Hackers are exploiting a essential ownCloud vulnerability tracked as CVE-2023-49103 that exposes admin passwords, mail server credentials, and license keys in containerized deployments.
ownCloud is a broadly used open-source file synchronization and sharing answer designed for individuals who want to handle and share knowledge by a self-hosted platform.
On November 21, the software program’s builders printed safety bulletins for 3 vulnerabilities that would result in knowledge breaches, urging ownCloud directors to use the advisable mitigations instantly.
Of the three flaws, CVE-2023-49103 obtained a most CVSS severity rating of 10.0 because it permits a distant risk actor to execute phpinfo() by the ownCloud ‘graphapi’ app, which reveals the server’s atmosphere variables, together with credentials saved inside them.
“In containerized deployments, these atmosphere variables could embody delicate knowledge such because the ownCloud admin password, mail server credentials, and license key,” reads the CVE-2023-49103 advisory.
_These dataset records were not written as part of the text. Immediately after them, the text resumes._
Lemma chain_length m p l : NoDup l -> chain m p l -> (length l <= size m)%nat.
Proof.
  intros Hnd Hc. rewrite <- (size_list_to_set (C := gset Z) l) by done. rewrite <- size_dom.
  apply subseteq_size. intros a Ha%elem_of_list_to_set. apply elem_of_dom.
  by destruct (chain_elem m p l a Hc Ha).
Qed.

(** unlinking [a], the successor of [b] *)
Lemma chain_unlink m p l1 b a l2 tb ta :
  NoDup (l1 ++ b :: a :: l2) -> chain m p (l1 ++ b :: a :: l2) ->
  m !! b = Some tb -> m !! a = Some ta ->
  chain (<[b := tb <| s_next := s_next ta |>]> m) p (l1 ++ b :: l2).
Proof.
  revert p. induction l1 as [| c l1 IH]; intros p Hnd; cbn.
  - intros (-> & Hb & t & Ht & _ & Ha & t' & Ht' & Hc) Etb Eta. simplify_eq.
    split; [done |]. split; [done |]. eexists. split; [by apply lookup_insert_eq |]. cbn.
    apply NoDup_cons in Hnd as [Hn _]. apply chain_insert_ne; [| done].
    intros H. apply Hn. by right.
  - apply NoDup_cons in Hnd as [Hn Hnd]. intros (-> & Hc0 & t & Ht & Hc) Etb Eta.
    split; [done |]. split; [done |]. exists t. split; [| by apply IH].
    rewrite lookup_insert_ne; [done |]. intros ->. apply Hn. elems.
Qed.

(** the geometry of the log that [nvlog_load] makes of a new store *)
Lemma new_store_inv a b k type status pm :
  6 <= k <= 30 -> 0 < b < 2 ^ 64 - 64 ->
  let t := mk_nvlog_store 0 0 b (align_ptr_to_cacheline b) (2 ^ k) (lnot64 (u64 (2 ^ k - 1)))
             type status in
  forall nxt, nvlog_inv (mk_nvst ((nvlog_load a (t nxt))) (t nxt) pm) k [].
Proof.
  intros Hk Hb t nxt. destruct (pow2_k_bounds k Hk) as [HL HdL].
  destruct (align_ptr_aligned b ltac:(lia)) as [Hal Hbd].
  assert (Hg : nvlog_geom (nvlog_load a (t nxt)) k).
  { split; cbn; [done | done | | by apply is_ptr_cacheline_aligned_iff | lia].
    by rewrite u64_small by lia. }
  split; cbn; [exact Hg | lia | apply Z.divide_0_r | lia | done | constructor | done].
Qed.

Section StoreFacts.
Context `{Env}.

(** the part of the memory that the store list is about *)
Definition view (h : shared) := (stores h, root h, nvlog_lock h, allocs h, freed h).

(** [m] returns [r] and leaves the view [v] *)
Definition runs {A} (m : M shared A) (h : shared) (r : A)
    (v : gmap Z ts_nvlog_store * ts_nvm_root_obj * bool * nat * list Z) : Prop :=
  exists h', m h = Ok (r, h') /\ view h' = v.

Lemma runs_lead {A B} (m : M shared A) (k : A -> M shared B) h a v (P : res (B * shared) -> Prop) :
  runs m h a v -> (forall h', view h' = v -> P (k a h')) -> P (bind m k h).
Proof. intros (h1 & E & V) Hk. mrun E. auto. Qed.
Additionally, if different companies in the identical atmosphere use the identical variants and configurations, the identical credentials can be utilized to entry these companies as nicely, increasing the breach.
Energetic exploitation underway
Sadly, leveraging CVE-2023-49103 for knowledge theft assaults is not sophisticated, and risk actors have already been found exploiting the flaw in assaults.
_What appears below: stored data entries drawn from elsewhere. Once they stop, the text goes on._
(** filling the entry enqueued last, in two writes that keep its size and type *)
Lemma holds_fill r k q c e o1 l1 f o2 l2 g :
  log_holds r k (q ++ [(c, e)]) ->
  (forall x, e_size (f x) = e_size x /\ e_type (f x) = e_type x) ->
  (forall x, e_size (g x) = e_size x /\ e_type (g x) = e_type x) ->
  let a := nvlog_at (nv r) c in
  exists r', (upd_entry a o1 l1 f ;;; upd_entry a o2 l2 g) r = Ok (tt, r') /\ nv r' = nv r /\ sto r' = sto r /\
    log_holds r' k (q ++ [(c, g (f e))]) /\
    forall x, x < n_buffer (nv r) \/ n_buffer (nv r) + n_log_size (nv r) <= x -> cells (pm r') !! x = cells (pm r) !! x.
Proof.
  intros Hh Hf Hg a. pose proof Hh as (l & [Hgeo ? ? ? ? Hseg ?] & Hc).
  assert (He : cells (pm r) !! a = Some e).
  { unfold a. rewrite (nvlog_at_slot _ k) by done. apply (seg_lookup _ _ _ _ _ _ (c, e) Hseg).
    apply contents_elem. rewrite Hc. elems. }
  unfold upd_entry. rewrite bind_assoc. mrun (get_entry_run _ _ _ He). msteps.
  erewrite bind_run by (apply get_entry_run; cbn; apply lookup_insert_eq). cbn beta.
  eexists. split; [reflexivity |]. split; [done |]. split; [done |]. split.
  - eapply log_holds_upd_last; [exact Hh | done | cbn; by rewrite insert_insert_eq | ..].
    + rewrite (proj1 (Hg _)). by apply Hf.
    + rewrite (proj2 (Hg _)). by apply Hf.
  - intros x Hx. cbn. unfold a. rewrite (nvlog_at_slot _ k), (geom_size _ _ Hgeo) in * by done.
    pose proof (geom_k _ _ Hgeo). pose proof (slot_range (n_buffer (nv r)) k c ltac:(lia)).
    by rewrite !lookup_insert_ne by lia.
Qed.

Lemma enqueued_fill r0 r r' t :
  enqueued r0 r t -> nv r' = nv r -> sto r' = sto r ->
  (forall x, x < n_buffer (nv r) \/ n_buffer (nv r) + n_log_size (nv r) <= x -> cells (pm r') !! x = cells (pm r) !! x) ->
  enqueued r0 r' t.
Proof.
  intros [E1 E2 E3 E4 E5 E6 E7] Hn Hs Hc. split; rewrite ?Hn, ?Hs; try done.
  intros a Ha. rewrite Hc by (by rewrite E2, E3). by apply E7.
Qed.

Lemma holds_step s r r' k q :
  log_of L s = Some r -> n_store (nv r') = n_store (nv r) -> log_holds r' k q -> holds L (log_step L s r') k q.
Proof. intros Hr Hn Hh. exists r'. split; [by eapply log_of_step | done]. Qed.

(** storing the head leaves the queue *)
Lemma holds_deq_persist_run s k q :
  holds L s k q -> exists r r', log_of L s = Some r /\
    with_log L nvlog_deq_persist s = Ok (tt, log_step L s r') /\ nv r' = nv r /\
    log_of L (log_step L s r') = Some r' /\ log_holds r' k q /\ s_head_cnt (sto r') = n_head_cnt (nv r').
Proof.
  intros (r & Hr & Hh).
  assert (E : exists r', nvlog_deq_persist r = Ok (tt, r') /\ nv r' = nv r /\
            cells (pm r') = cells (pm r) /\ s_head_cnt (sto r') = n_head_cnt (nv r)).
  { unfold nvlog_deq_persist. msteps. destruct (Z.eqb_spec (s_head_cnt (sto r)) (n_head_cnt (nv r))); cbn [negb].
    - by exists r.
    - unfold set_store_head. cbn [when]. msteps. eexists. split; [reflexivity |]. split; [done |]. cbn.
      split; [| done]. unfold clwb. by case_decide. }
  destruct E as (r' & E & Hn & Hc & Hs). exists r, r'. split; [done |]. split; [by apply (with_log_run _ s r) |].
  split; [done |]. split; [apply (log_of_step s r); congruence |]. split; [| congruence].
  eapply log_holds_ext; [exact Hh | ..]; congruence.
Qed.

Lemma holds_deq_persist s k q :
  holds L s k q -> exists s', with_log L nvlog_deq_persist s = Ok (tt, s') /\ holds L s' k q /\
    exists r, log_of L s' = Some r /\ s_head_cnt (sto r) = n_head_cnt (nv r).
Proof.
  intros Hs. destruct (holds_deq_persist_run s k q Hs) as (r & r' & _ & E & _ & Hl & Hh & Hc).
  exists (log_step L s r'). split; [done |]. split; by exists r'.
Qed.
(** a store of a log beside its buffer *)
Definition store_ok (r : nvst) : Prop := store_apart (nv r) /\ (64 | n_store (nv r)) /\ (64 | s_tail_cnt (sto r)).

(** making the log durable up to its tail *)
Lemma holds_enq_persist s k q r :
  log_of L s = Some r -> log_holds r k q -> store_ok r ->
  s_tail_cnt (sto r) <= n_tail_cnt (nv r) < s_tail_cnt (sto r) + 2 ^ k ->
  exists r', with_log L nvlog_enq_persist s = Ok (tt, log_step L s r') /\ log_of L (log_step L s r') = Some r' /\
    log_holds r' k q /\ nv r' = nv r /\ s_tail_cnt (sto r') = n_tail_cnt (nv r) /\
    cells (pm r') = cells (pm r) /\ store_ok r' /\
    (s_tail_cnt (sto r) < n_tail_cnt (nv r) -> tail_written (n_tail_cnt (nv r)) (nv r) (pm r')) /\
    forall c, (64 | c) -> s_tail_cnt (sto r) <= c < n_tail_cnt (nv r) ->
      durable (pm r') (line_of (slot (n_buffer (nv r)) k c)).
Proof.
  intros Hr Hh (Ha & Hb & Hc) Ht. pose proof Hh as (l & Hi & Hl). pose proof Hi as [Hg ? ? ? ? Hseg _].
  assert (H64 : (64 | n_tail_cnt (nv r))) by (by eapply seg_64).
  destruct (nvlog_enq_persist_spec r k _ Hg Ha Hb eq_refl Hc H64 Ht) as (r' & E & Hn & Hs & Hce & Hw & Hd).
  exists r'. split; [by apply (with_log_run _ s r) |]. split; [by apply (log_of_step _ r); [| rewrite Hn] |].
  split; [eapply log_holds_ext; [exact Hh | ..]; congruence |]. split; [done |]. split; [by rewrite Hs |]. split; [done |].
  split; [unfold store_ok; by rewrite Hn, Hs |]. split; [done |]. intros c H1 H2. apply Hd; [done | by left].
Qed.
End LogFacts.

(** * Facts: reclaiming the operation log *)

Section ReclaimFacts.
Context `{Env}.

(** a checkpoint covers the entry, or reclamation is forced *)
Definition covered (last_ckpt force : Z) (e : ts_nvlog_entry) : bool :=
  lt_clock (e_wrt_clk e) last_ckpt || (force =? RECLAIM_OPLOG_FORCE).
Risk monitoring agency Greynoise reported yesterday that it noticed mass exploitation of the flaw within the wild beginning on November 25, 2023, with a rising trajectory. Greynoise tracked 12 distinctive IP addresses exploiting CVE-2023-49103.
Supply: Greynoise
Shadowserver additionally studies related observations, warning that it at the moment detects over 11,000 susceptible cases, with most situated in Germany, america, France, and Russia.
Supply: Shadowserver
As a result of elevated exploitation of this flaw, ownCloud directors are advisable to take rapid motion to remediate the danger.
The advisable repair is to delete the ‘owncloud/apps/graphapi/vendor/microsoft/microsoft-graph/assessments/GetPhpInfo.php’ file, disable the ‘phpinfo’ operate in Docker containers, and alter probably uncovered secrets and techniques just like the ownCloud admin password, mail server, database credentials, and Object-Retailer/S3 entry keys.
It is very important observe that disabling the graphapi app doesn’t mitigate the risk, which is equally extreme for each containerized and non-containerized environments.
The one case immune to the credential disclosure downside is Docker containers created earlier than February 2023.